_Data under study_
+ + + +

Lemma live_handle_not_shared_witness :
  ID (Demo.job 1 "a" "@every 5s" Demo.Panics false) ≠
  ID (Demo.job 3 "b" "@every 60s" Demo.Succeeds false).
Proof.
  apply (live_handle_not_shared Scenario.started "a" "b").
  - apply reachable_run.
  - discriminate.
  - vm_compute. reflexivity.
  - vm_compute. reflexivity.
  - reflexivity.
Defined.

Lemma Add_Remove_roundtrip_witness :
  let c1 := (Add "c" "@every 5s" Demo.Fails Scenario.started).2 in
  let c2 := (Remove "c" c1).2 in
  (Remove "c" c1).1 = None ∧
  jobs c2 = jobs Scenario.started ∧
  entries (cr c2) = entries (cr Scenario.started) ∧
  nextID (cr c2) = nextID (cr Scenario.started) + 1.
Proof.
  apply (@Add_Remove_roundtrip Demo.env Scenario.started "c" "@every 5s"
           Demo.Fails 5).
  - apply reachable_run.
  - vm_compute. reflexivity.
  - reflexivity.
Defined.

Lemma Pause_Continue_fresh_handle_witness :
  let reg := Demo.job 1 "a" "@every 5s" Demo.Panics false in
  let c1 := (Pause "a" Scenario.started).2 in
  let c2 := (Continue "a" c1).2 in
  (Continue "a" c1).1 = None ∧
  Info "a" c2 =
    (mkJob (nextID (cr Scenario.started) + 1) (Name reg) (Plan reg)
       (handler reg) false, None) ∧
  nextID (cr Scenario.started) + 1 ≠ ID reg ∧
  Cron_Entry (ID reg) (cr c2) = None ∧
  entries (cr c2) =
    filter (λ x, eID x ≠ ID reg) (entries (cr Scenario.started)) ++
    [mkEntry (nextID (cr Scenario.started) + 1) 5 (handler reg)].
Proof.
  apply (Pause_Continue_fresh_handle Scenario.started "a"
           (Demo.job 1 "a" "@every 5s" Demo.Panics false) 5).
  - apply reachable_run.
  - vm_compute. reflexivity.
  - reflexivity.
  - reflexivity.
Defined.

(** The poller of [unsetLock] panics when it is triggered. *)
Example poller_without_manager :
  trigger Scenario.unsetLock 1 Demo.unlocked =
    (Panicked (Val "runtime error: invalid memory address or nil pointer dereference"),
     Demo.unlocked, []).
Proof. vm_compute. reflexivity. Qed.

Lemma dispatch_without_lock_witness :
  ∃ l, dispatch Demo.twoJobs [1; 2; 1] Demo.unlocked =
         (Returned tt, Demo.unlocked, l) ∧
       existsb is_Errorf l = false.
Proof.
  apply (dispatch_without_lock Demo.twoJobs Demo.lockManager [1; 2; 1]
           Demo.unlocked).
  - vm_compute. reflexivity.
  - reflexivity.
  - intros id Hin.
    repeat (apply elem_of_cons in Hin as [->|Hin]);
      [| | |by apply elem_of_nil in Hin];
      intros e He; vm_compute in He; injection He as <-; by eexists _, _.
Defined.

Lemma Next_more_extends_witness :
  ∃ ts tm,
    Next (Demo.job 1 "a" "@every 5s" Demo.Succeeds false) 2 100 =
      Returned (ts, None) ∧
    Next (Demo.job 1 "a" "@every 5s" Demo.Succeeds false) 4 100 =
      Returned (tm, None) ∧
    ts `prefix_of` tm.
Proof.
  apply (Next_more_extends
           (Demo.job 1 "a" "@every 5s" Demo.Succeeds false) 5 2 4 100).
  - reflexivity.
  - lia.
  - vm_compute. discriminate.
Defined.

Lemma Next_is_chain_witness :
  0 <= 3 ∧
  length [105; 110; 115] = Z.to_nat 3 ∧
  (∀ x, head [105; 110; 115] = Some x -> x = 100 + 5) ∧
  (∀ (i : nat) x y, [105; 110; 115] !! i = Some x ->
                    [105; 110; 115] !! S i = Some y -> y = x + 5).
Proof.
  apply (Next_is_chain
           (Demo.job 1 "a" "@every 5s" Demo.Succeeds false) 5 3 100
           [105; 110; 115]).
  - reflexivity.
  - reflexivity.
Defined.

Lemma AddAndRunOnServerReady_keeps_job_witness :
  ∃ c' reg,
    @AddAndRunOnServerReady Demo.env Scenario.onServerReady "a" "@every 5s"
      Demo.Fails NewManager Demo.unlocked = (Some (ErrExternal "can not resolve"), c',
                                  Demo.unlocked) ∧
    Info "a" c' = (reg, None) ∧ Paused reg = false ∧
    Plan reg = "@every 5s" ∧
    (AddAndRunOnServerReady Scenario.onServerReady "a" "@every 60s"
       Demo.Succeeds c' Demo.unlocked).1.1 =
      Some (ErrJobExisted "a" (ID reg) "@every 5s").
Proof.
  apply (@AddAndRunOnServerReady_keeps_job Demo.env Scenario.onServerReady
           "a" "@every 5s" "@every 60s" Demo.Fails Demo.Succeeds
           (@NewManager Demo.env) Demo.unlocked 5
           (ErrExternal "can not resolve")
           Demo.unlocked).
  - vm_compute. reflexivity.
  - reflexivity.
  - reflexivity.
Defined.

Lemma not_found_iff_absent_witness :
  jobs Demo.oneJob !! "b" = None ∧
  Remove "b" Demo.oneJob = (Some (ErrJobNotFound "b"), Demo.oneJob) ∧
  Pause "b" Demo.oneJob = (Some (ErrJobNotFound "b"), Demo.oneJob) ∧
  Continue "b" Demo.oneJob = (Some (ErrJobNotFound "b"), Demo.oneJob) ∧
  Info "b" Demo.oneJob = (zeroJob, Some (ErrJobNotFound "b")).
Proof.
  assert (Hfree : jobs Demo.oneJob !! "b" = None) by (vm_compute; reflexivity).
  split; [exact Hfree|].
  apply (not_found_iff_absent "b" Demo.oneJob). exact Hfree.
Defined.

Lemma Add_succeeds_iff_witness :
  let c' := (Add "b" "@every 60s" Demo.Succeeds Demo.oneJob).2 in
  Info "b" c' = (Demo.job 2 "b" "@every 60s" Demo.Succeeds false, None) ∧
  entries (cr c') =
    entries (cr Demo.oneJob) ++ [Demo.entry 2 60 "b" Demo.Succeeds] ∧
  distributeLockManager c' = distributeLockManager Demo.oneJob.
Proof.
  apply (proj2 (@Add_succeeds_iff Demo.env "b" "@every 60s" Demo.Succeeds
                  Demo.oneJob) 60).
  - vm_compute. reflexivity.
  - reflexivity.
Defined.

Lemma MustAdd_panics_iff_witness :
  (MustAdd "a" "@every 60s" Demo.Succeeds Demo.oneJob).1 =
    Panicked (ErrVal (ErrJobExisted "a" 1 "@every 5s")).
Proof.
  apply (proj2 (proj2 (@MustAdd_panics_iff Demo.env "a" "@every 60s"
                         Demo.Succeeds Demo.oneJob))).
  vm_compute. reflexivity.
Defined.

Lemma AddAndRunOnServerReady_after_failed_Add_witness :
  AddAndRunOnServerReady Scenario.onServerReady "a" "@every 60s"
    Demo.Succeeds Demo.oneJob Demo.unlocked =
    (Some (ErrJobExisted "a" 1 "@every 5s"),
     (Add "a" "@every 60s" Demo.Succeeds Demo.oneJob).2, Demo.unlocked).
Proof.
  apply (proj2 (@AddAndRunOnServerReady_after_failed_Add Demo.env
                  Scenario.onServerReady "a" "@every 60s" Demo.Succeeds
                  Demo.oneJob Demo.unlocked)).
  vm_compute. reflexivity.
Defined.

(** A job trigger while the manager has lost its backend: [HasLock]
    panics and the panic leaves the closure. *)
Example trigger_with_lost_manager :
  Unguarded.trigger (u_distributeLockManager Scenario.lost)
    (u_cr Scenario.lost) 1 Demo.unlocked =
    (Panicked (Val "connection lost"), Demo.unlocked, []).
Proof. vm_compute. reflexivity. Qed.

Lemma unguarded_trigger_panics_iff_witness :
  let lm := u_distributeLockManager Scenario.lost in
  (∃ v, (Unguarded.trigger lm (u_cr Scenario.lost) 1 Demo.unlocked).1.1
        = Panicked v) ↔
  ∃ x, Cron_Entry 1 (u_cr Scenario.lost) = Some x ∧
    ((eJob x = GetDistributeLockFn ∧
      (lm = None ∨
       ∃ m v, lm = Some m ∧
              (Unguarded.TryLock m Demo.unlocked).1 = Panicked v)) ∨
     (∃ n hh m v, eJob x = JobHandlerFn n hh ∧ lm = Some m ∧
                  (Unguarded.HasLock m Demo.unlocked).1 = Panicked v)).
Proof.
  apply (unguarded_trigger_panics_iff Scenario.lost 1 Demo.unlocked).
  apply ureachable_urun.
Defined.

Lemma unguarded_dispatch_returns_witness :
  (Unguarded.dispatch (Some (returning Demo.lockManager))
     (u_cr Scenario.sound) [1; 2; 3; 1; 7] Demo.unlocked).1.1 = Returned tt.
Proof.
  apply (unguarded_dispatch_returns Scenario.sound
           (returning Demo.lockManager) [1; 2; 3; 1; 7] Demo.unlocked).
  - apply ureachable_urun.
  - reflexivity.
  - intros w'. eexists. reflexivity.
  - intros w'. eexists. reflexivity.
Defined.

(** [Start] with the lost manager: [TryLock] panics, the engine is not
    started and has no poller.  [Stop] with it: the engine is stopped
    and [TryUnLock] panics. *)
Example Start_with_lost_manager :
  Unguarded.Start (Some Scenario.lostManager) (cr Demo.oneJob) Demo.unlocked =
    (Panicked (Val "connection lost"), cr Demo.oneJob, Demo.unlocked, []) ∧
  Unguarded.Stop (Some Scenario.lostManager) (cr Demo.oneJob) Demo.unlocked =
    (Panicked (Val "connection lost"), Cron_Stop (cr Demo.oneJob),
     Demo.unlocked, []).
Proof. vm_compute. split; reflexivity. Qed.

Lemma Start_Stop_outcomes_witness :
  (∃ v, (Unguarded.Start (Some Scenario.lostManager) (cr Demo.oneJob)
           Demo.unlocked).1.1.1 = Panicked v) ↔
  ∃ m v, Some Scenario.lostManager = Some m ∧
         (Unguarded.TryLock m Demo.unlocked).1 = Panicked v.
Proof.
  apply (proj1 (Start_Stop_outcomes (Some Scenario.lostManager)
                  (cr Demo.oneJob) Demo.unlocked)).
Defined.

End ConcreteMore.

+ + + +

_What is expected_
Please restate, word for word, the lines of the entries that run from the first line through the one holding "repeat (apply elem_of_cons", and add nothing.

_Finished task_
Lemma live_handle_not_shared_witness :
  ID (Demo.job 1 "a" "@every 5s" Demo.Panics false) ≠
  ID (Demo.job 3 "b" "@every 60s" Demo.Succeeds false).
Proof.
  apply (live_handle_not_shared Scenario.started "a" "b").
  - apply reachable_run.
  - discriminate.
  - vm_compute. reflexivity.
  - vm_compute. reflexivity.
  - reflexivity.
Defined.

Lemma Add_Remove_roundtrip_witness :
  let c1 := (Add "c" "@every 5s" Demo.Fails Scenario.started).2 in
  let c2 := (Remove "c" c1).2 in
  (Remove "c" c1).1 = None ∧
  jobs c2 = jobs Scenario.started ∧
  entries (cr c2) = entries (cr Scenario.started) ∧
  nextID (cr c2) = nextID (cr Scenario.started) + 1.
Proof.
  apply (@Add_Remove_roundtrip Demo.env Scenario.started "c" "@every 5s"
           Demo.Fails 5).
  - apply reachable_run.
  - vm_compute. reflexivity.
  - reflexivity.
Defined.

Lemma Pause_Continue_fresh_handle_witness :
  let reg := Demo.job 1 "a" "@every 5s" Demo.Panics false in
  let c1 := (Pause "a" Scenario.started).2 in
  let c2 := (Continue "a" c1).2 in
  (Continue "a" c1).1 = None ∧
  Info "a" c2 =
    (mkJob (nextID (cr Scenario.started) + 1) (Name reg) (Plan reg)
       (handler reg) false, None) ∧
  nextID (cr Scenario.started) + 1 ≠ ID reg ∧
  Cron_Entry (ID reg) (cr c2) = None ∧
  entries (cr c2) =
    filter (λ x, eID x ≠ ID reg) (entries (cr Scenario.started)) ++
    [mkEntry (nextID (cr Scenario.started) + 1) 5 (handler reg)].
Proof.
  apply (Pause_Continue_fresh_handle Scenario.started "a"
           (Demo.job 1 "a" "@every 5s" Demo.Panics false) 5).
  - apply reachable_run.
  - vm_compute. reflexivity.
  - reflexivity.
  - reflexivity.
Defined.

(** The poller of [unsetLock] panics when it is triggered. *)
Example poller_without_manager :
  trigger Scenario.unsetLock 1 Demo.unlocked =
    (Panicked (Val "runtime error: invalid memory address or nil pointer dereference"),
     Demo.unlocked, []).
Proof. vm_compute. reflexivity. Qed.

Lemma dispatch_without_lock_witness :
  ∃ l, dispatch Demo.twoJobs [1; 2; 1] Demo.unlocked =
         (Returned tt, Demo.unlocked, l) ∧
       existsb is_Errorf l = false.
Proof.
  apply (dispatch_without_lock Demo.twoJobs Demo.lockManager [1; 2; 1]
           Demo.unlocked).
  - vm_compute. reflexivity.
  - reflexivity.
  - intros id Hin.
    repeat (apply elem_of_cons in Hin as [->|Hin]);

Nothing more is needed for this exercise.